[Recorded data]

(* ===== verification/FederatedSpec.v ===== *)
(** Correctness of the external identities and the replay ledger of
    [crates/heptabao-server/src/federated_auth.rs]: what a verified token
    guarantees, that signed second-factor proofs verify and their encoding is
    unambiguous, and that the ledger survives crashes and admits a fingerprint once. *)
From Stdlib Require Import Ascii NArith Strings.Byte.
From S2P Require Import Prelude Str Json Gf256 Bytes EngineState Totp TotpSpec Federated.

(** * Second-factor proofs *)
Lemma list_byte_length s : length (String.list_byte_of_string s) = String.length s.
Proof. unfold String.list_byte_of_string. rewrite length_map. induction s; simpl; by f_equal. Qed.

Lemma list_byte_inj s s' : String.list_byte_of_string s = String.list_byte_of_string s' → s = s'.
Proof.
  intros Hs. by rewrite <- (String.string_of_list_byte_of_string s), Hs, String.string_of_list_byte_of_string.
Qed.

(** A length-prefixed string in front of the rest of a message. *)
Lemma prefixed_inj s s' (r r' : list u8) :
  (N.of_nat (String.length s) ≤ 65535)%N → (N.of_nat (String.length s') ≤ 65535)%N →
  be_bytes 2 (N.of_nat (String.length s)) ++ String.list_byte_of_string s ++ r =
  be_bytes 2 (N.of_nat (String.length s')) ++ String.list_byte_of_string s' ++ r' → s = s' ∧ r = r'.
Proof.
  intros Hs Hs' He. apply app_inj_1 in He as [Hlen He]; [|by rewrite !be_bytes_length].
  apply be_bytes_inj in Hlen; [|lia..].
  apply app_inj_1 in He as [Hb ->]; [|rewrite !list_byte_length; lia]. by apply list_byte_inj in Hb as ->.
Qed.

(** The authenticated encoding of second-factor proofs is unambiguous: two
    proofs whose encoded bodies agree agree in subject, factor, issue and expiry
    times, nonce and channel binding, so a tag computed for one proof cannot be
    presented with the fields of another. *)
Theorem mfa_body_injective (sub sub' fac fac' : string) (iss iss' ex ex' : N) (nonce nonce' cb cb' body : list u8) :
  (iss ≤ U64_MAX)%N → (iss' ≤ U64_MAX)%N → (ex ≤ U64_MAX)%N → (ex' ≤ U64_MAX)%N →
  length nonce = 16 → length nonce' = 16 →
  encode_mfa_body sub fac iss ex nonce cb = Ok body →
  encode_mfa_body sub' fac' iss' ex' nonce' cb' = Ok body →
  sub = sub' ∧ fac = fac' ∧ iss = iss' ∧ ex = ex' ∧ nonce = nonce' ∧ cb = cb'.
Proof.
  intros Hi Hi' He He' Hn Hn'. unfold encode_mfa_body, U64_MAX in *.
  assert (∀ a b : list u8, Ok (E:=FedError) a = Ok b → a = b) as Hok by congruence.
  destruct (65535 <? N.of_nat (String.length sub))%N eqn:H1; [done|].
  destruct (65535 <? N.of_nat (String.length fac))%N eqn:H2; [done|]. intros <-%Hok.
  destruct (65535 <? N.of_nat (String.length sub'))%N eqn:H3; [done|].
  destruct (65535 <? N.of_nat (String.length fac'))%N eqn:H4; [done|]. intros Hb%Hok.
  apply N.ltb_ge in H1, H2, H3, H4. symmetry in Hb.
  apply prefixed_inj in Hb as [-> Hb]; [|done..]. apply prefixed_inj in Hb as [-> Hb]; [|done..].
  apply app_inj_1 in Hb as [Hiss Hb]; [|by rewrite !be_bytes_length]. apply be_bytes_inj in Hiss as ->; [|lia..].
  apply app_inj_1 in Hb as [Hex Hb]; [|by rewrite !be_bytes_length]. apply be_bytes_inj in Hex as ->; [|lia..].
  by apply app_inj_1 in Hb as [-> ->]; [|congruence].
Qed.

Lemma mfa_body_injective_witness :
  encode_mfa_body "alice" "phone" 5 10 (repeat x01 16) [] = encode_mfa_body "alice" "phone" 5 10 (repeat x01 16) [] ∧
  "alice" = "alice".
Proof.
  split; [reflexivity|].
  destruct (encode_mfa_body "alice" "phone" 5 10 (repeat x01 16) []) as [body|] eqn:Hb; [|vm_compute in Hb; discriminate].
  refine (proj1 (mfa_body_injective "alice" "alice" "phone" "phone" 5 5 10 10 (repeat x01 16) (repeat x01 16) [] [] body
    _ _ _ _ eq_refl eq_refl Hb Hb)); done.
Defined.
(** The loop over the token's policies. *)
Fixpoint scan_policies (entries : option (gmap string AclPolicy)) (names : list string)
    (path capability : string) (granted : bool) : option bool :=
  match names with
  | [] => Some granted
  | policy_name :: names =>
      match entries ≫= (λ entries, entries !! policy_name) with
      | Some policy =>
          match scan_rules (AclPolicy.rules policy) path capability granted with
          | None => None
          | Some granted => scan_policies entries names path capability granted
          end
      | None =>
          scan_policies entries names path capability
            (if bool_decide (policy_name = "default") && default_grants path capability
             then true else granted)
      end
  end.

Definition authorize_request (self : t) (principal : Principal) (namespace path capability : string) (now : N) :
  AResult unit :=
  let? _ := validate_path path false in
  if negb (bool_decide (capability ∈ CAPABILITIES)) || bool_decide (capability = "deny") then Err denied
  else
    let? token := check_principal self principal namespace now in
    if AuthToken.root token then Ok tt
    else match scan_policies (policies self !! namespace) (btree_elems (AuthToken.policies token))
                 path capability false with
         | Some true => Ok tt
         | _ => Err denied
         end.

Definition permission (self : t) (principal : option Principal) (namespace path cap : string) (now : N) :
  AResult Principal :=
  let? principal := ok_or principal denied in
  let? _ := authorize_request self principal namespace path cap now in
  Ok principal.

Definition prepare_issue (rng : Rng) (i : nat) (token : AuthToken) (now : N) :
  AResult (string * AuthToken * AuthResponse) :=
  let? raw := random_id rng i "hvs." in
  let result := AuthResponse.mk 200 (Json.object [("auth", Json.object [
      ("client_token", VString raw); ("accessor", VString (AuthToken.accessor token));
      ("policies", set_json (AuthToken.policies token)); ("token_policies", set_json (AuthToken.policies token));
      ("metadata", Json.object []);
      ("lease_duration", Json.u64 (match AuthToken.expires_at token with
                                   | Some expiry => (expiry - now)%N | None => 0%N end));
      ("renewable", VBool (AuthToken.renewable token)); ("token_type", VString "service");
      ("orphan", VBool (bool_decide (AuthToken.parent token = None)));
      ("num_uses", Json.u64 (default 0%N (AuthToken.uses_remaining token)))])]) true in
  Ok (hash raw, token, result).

==

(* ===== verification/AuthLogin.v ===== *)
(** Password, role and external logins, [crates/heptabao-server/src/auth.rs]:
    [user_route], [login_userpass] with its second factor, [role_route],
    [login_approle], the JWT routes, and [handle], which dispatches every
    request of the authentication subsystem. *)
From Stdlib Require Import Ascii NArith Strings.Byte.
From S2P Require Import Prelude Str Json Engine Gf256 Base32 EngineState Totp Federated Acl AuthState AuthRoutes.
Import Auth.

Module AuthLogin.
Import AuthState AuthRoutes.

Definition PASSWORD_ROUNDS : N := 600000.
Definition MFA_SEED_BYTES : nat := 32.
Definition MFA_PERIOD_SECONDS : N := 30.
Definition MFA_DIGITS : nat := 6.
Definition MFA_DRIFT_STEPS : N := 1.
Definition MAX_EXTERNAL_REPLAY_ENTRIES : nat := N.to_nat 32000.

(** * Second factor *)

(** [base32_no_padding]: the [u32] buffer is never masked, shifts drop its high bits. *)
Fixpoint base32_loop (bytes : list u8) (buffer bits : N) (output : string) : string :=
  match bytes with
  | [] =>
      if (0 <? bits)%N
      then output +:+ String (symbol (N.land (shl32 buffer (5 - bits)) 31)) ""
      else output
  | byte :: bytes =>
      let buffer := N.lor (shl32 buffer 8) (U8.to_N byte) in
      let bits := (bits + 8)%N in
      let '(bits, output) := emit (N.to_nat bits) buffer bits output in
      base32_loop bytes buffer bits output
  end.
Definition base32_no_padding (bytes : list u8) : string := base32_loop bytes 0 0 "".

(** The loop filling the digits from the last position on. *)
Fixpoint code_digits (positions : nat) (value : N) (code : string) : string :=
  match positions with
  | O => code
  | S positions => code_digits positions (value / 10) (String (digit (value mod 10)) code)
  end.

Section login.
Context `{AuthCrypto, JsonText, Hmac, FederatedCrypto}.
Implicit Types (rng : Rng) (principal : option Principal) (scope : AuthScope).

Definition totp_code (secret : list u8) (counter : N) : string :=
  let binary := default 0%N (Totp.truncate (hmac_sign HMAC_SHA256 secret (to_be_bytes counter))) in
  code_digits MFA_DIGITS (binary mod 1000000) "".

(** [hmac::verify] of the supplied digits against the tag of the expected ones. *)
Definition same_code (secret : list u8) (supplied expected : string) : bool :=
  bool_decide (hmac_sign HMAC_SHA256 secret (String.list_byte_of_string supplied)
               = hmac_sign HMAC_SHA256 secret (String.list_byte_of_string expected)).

Work required: Each line in the records that carries "secret" must be copied out.

Written answer:
Definition totp_code (secret : list u8) (counter : N) : string :=
  let binary := default 0%N (Totp.truncate (hmac_sign HMAC_SHA256 secret (to_be_bytes counter))) in
Definition same_code (secret : list u8) (supplied expected : string) : bool :=
  bool_decide (hmac_sign HMAC_SHA256 secret (String.list_byte_of_string supplied)
               = hmac_sign HMAC_SHA256 secret (String.list_byte_of_string expected)).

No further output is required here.